I know that I could well be accused of looking at the world through rose tinted glasses, and I won’t deny that.
We now have more TV channels that you could ever watch. There is YouTube and various other media platforms to watch stuff. And at some point TV became grim! The occasional gritty drama gave way to darkness (and that includes filmed in the dark too). Even Star Trek succumbed! The Original Series covered important topics like inequality, racism, sexism but it didn’t mean that the sets had to be badly lit and everyone had to wear drab colours or lecture you as regards to what you should be doing, feeling and thinking. Real life is grim enough.
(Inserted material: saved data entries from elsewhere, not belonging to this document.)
(* ===== verification/NasStream.v ===== *)
(** The NAS and RRC security functions of openair3/SECU: the ciphers EEA1 and EEA2, the
    integrity functions EIA1 and EIA2, and the derivation of keys.

    EEA1 and EIA1 are complete (they use SNOW 3G); EEA2, EIA2 and the derivations call
    AES-CTR and HMAC-SHA-256 of nettle and AES-CMAC of OpenSSL, which are parameters.
    Buffers are the lists of their bytes: an access past the end is a fault.  A word of the
    code that is read from bytes is read in the little-endian order of the host. *)

From S2P Require Import Prelude.
From S2P Require Import RlcPdu.
From S2P Require Import Gf2.
From S2P Require Import Snow3g.
From Stdlib Require Import Btauto.

(** ** secu_defs.h and conversions.h *)

Record nas_stream_cipher_t := mk_cipher {
  sc_key : list Z;
  key_length : Z;
  sc_count : Z;
  sc_bearer : Z;
  sc_direction : Z;
  sc_message : list Z;
  blength : Z
}.

#[export] Instance eta_cipher : Eta nas_stream_cipher_t := fun s =>
  mk_cipher (sc_key s) (key_length s) (sc_count s) (sc_bearer s) (sc_direction s) (sc_message s)
    (blength s).

Definition hton_int32 (x : Z) : Z :=
  Z.lor (Z.lor (Z.lor
    (u32 (Z.shiftl (Z.land x 0x000000FF) 24)) (Z.shiftl (Z.land x 0x0000FF00) 8))
    (Z.shiftr (Z.land x 0x00FF0000) 8)) (Z.shiftr (Z.land x 0xFF000000) 24).

(** The four bytes at [off], read as a word and written as a word. *)
Definition load32 (b : list Z) (off : Z) : res Z :=
  if (off <? 0) || (Z.of_nat (length b) <? off + 4) then Fault OutOfBounds
  else Ok (word_of (buf_get b (off + 3)) (buf_get b (off + 2)) (buf_get b (off + 1)) (buf_get b off)).

Definition bytes32 (w : Z) : list Z := [byte_of w 0; byte_of w 8; byte_of w 16; byte_of w 24].

(** [K[3] .. K[0]] from the sixteen bytes of the key. *)
Definition load_key (key : list Z) : res (Z * Z * Z * Z) :=
  let* k3 := load32 key 0 in
  let* k2 := load32 key 4 in
  let* k1 := load32 key 8 in
  let* k0 := load32 key 12 in
  Ok (hton_int32 k0, hton_int32 k1, hton_int32 k2, hton_int32 k3).

(** ** nas_stream_eea1.c *)

(** [message[i] ^= ks[i]] for the bytes of [ks]. *)
Definition xor_into (message ks : list Z) : list Z :=
  zip_with Z.lxor message ks ++ drop (length ks) message.

(** [b[i] = b[i] & mask] *)
Definition and_at (b : list Z) (i mask : Z) : list Z := alter (fun x => Z.land x mask) (Z.to_nat i) b.

(** The key stream of the code, as bytes. *)
Definition eea1_key_stream (sc : nas_stream_cipher_t) (n zero_bit : Z) : res (list Z) :=
  let* (k0, k1, k2, k3) := load_key (sc_key sc) in
  let IV3 := sc_count sc in
  let IV2 := u32 (Z.shiftl (Z.lor (Z.shiftl (sc_bearer sc) 3)
                                  (Z.shiftl (Z.land (sc_direction sc) 0x1) 2)) 24) in
  let IV1 := IV3 in
  let IV0 := IV2 in
  let s := snow3g_initialize k0 k1 k2 k3 IV0 IV1 IV2 IV3 in
  let '(KS, _) := snow3g_generate_key_stream (Z.to_nat n) s in
  if (zero_bit >? 0) && (n <=? 0) then Fault OutOfBounds else
  let KS := if zero_bit >? 0 then and_at KS (n - 1) (u32 (Z.shiftl 0xFFFFFFFF (8 - zero_bit))) else KS in
  let KS := hton_int32 <$> KS in
  Ok (flat_map bytes32 KS).

Definition nas_stream_encrypt_eea1 (sc : nas_stream_cipher_t) (out : list Z)
  : res (nas_stream_cipher_t * list Z) :=
  if negb (key_length sc =? 16) then Exit
  else
    let n := u32 (blength sc + 31) / 32 in
    let zero_bit := Z.land (blength sc) 0x7 in
    let* ks := eea1_key_stream sc n zero_bit in
    if Z.of_nat (length (sc_message sc)) <? n * 4 then Fault OutOfBounds
    else
      let message := xor_into (sc_message sc) ks in
      let ceil_index := Z.shiftr (u32 (blength sc + 7)) 3 in
      let message :=
        if zero_bit >? 0
        then and_at message (ceil_index - 1) (u8 (Z.shiftl 0xFF (8 - zero_bit)))
        else message in
      if Z.of_nat (length out) <? n * 4 then Fault OutOfBounds
      else
        let out := buf_write out 0 (take (Z.to_nat (n * 4)) message) in
        let out :=
          if zero_bit >? 0 then buf_set out (ceil_index - 1) (buf_get message (ceil_index - 1)) else out in
        Ok (sc <| sc_message := message |>, out).

(** ** nas_stream_eia1.c *)

Definition MUL64x (V c : Z) : Z :=
  if negb (Z.land V 0x8000000000000000 =? 0) then Z.lxor (u64 (Z.shiftl V 1)) c else u64 (Z.shiftl V 1).

Fixpoint MUL64xPOW (V : Z) (i : nat) (c : Z) : Z :=
  match i with
  | O => V
  | S i => MUL64x (MUL64xPOW V i c) c
  end.

(** The loop of [MUL64] after [n] turns. *)
Fixpoint MUL64_loop (n : nat) (V P c : Z) : Z :=
  match n with
  | O => 0
  | S i =>
    let result := MUL64_loop i V P c in
    if negb (Z.land (Z.shiftr P (Z.of_nat i)) 0x1 =? 0) then Z.lxor result (MUL64xPOW V i c) else result
  end.

Definition MUL64 (V P c : Z) : Z := MUL64_loop 64 V P c.

(** [while (n--) mask = (mask >> 1) ^ 0x80000000;] *)
Definition mask32bit (n : Z) : Z :=
  if cmod n 32 =? 0 then 0xffffffff
  else Nat.iter (Z.to_nat n) (fun mask => Z.lxor (Z.shiftr mask 1) 0x80000000) 0.

(** [hton_int32(message[i])], the message taken as an array of words. *)
Definition message_word (message : list Z) (i : Z) : res Z :=
  let* w := load32 message (4 * i) in
  Ok (hton_int32 w).

(** The loop over the full blocks: [n] turns from [i] on. *)
Fixpoint eval_loop (n : nat) (message : list Z) (i P c EVAL : Z) : res Z :=
  match n with
  | O => Ok EVAL
  | S n =>
    let* hi := message_word message (2 * i) in
    let* lo := message_word message (2 * i + 1) in
    let V := Z.lxor EVAL (Z.lor (Z.shiftl hi 32) lo) in
    eval_loop n message (i + 1) P c (MUL64 V P c)
  end.

(** The five words [z[0] .. z[4]]. *)
Definition eia1_key_stream (sc : nas_stream_cipher_t) : res (list Z) :=
  let* (k0, k1, k2, k3) := load_key (sc_key sc) in
  let bearer := u32 (Z.shiftl (Z.land (sc_bearer sc) 0x1F) 27) in
  let IV3 := sc_count sc in
  let IV2 := bearer in
  let IV1 := Z.lxor (sc_count sc) (u32 (Z.shiftl (sc_direction sc) 31)) in
  let IV0 := Z.lxor bearer (Z.shiftl (Z.land (sc_direction sc) 1) 15) in
  let s := snow3g_initialize k0 k1 k2 k3 IV0 IV1 IV2 IV3 in
  let '(z, _) := snow3g_generate_key_stream 5 s in
  Ok z.
(** The step of the table-driven routines: [r] bits at once. *)
Lemma lut_step p r v crc :
  (r <= 8)%nat -> is_word 32 crc -> is_word (Z.of_nat r) v ->
  Z.lxor (u32 (Z.shiftl crc (Z.of_nat r))) (crc_of_byte p (Z.lxor v (Z.shiftr crc (32 - Z.of_nat r))))
  = crc_bits p (bits_be r v) crc.
Proof.
  intros Hr Hc Hv. assert (HL : forall a b, mulx 32 p (Z.lxor a b) = Z.lxor (mulx 32 p a) (mulx 32 p b)) by (intros; by apply mulx_linear).
  set (hi := Z.shiftr crc (32 - Z.of_nat r)). set (lo := crc mod 2 ^ (32 - Z.of_nat r)).
  assert (Hhi : is_word (Z.of_nat r) hi).
  { unfold hi, is_word in *. rewrite Z.shiftr_div_pow2 by lia. assert (0 < 2 ^ (32 - Z.of_nat r)) by (apply Z.pow_pos_nonneg; lia).
    split; [apply Z.div_pos; lia|]. apply Z.div_lt_upper_bound; [done|]. rewrite <- Z.pow_add_r by lia.
    replace (32 - Z.of_nat r + Z.of_nat r) with 32 by lia. lia. }
  assert (Hsplit : crc = Z.lxor (Z.shiftl hi (32 - Z.of_nat r)) lo).
  { apply Z.bits_inj'. intros i Hi. rewrite Z.lxor_spec, Z.shiftl_spec by lia. unfold hi, lo.
    destruct (Z.lt_ge_cases i (32 - Z.of_nat r)).
    - rewrite (Z.testbit_neg_r _ (i - (32 - Z.of_nat r))), Z.mod_pow2_bits_low by lia. by destruct (Z.testbit crc i).
    - rewrite Z.mod_pow2_bits_high, xorb_false_r, Z.shiftr_spec by lia. f_equal. lia. }
  rewrite crc_bits_be by (done || lia).
  rewrite (crc_of_byte_iter p r) by (done || apply word_lxor; (done || lia)).
  assert (Elo : u32 (Z.shiftl crc (Z.of_nat r)) = Nat.iter r (mulx 32 p) lo).
  { unfold lo. rewrite iter_mulx_shift; [|lia|apply Z.mod_pos_bound, Z.pow_pos_nonneg; lia].
    unfold u32. rewrite !Z.shiftl_mul_pow2 by lia. rewrite (Z.mul_comm crc), (Z.mul_comm (_ mod _)).
    replace (2 ^ 32) with (2 ^ Z.of_nat r * 2 ^ (32 - Z.of_nat r)) by (rewrite <- Z.pow_add_r by lia; f_equal; lia).
    apply Z.mul_mod_distr_l; apply Z.pow_nonzero; lia. }
  rewrite Elo, <- iter_linear by done. f_equal. rewrite Hsplit at 1. rewrite shiftl_lxor.
  apply Z.bits_inj. intros i. rewrite !Z.lxor_spec. btauto.
Qed.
I want escapisim; to be transported to another place and to be able to forget my troubles for an hour or two.
And that brings me back to Tony Christie, who is a lovely, kind, genuine family man, and who has a lovely family who were wonderful with Bethany when she met him a few years ago. I saw on Facebook an interview that he had done as part of the promotion of his autobiography in 2019. It should have been a lovely interview, talking about his book, asking him about his life and plans for the future. Instead he was grilled about the video for Amarillo, which he would have had no say in, and whether it was right that a certain disgraced children’s TV entertainer was still in the video. He was bullied and pressured on live TV because it was more gritty and it fitted an agenda and I felt appalled, sickened and embarrassed that he was put in that position. What an awful thing to do to a person, who very much didn’t deserve it! Is that what we have become?
That wonderful voice also reminds me of a bygone age, when melody was key. I don’t think it is an accident that even the youngest children know Abba and a lot of other artists and songs from the 60s, 70s and 80s. There was a melody to hum, sing along with and connect with. We seem to have lost that in a lot of modern pop music. It is a fact that the tonal range of the average pop song has continued to shrink over the past 40 years, and yet the songs with the strongest melodies are still remembered from earlier decades and are considered classics. What was the classic song of 2020? Is this progress?
And so I go back to listening to my Tony Christie album and the next track seems so appropriate ‘When All Is Said And Done’. Because ‘the lesson we have learnt’ and ‘the only thing that matters’ is love – love for our fellow man, love for our world, love within our community and respect for everyone, because it is love that makes the world go round and perhaps if there was a greater sense of ‘love’ in the world it would be a less frightening place for everyone.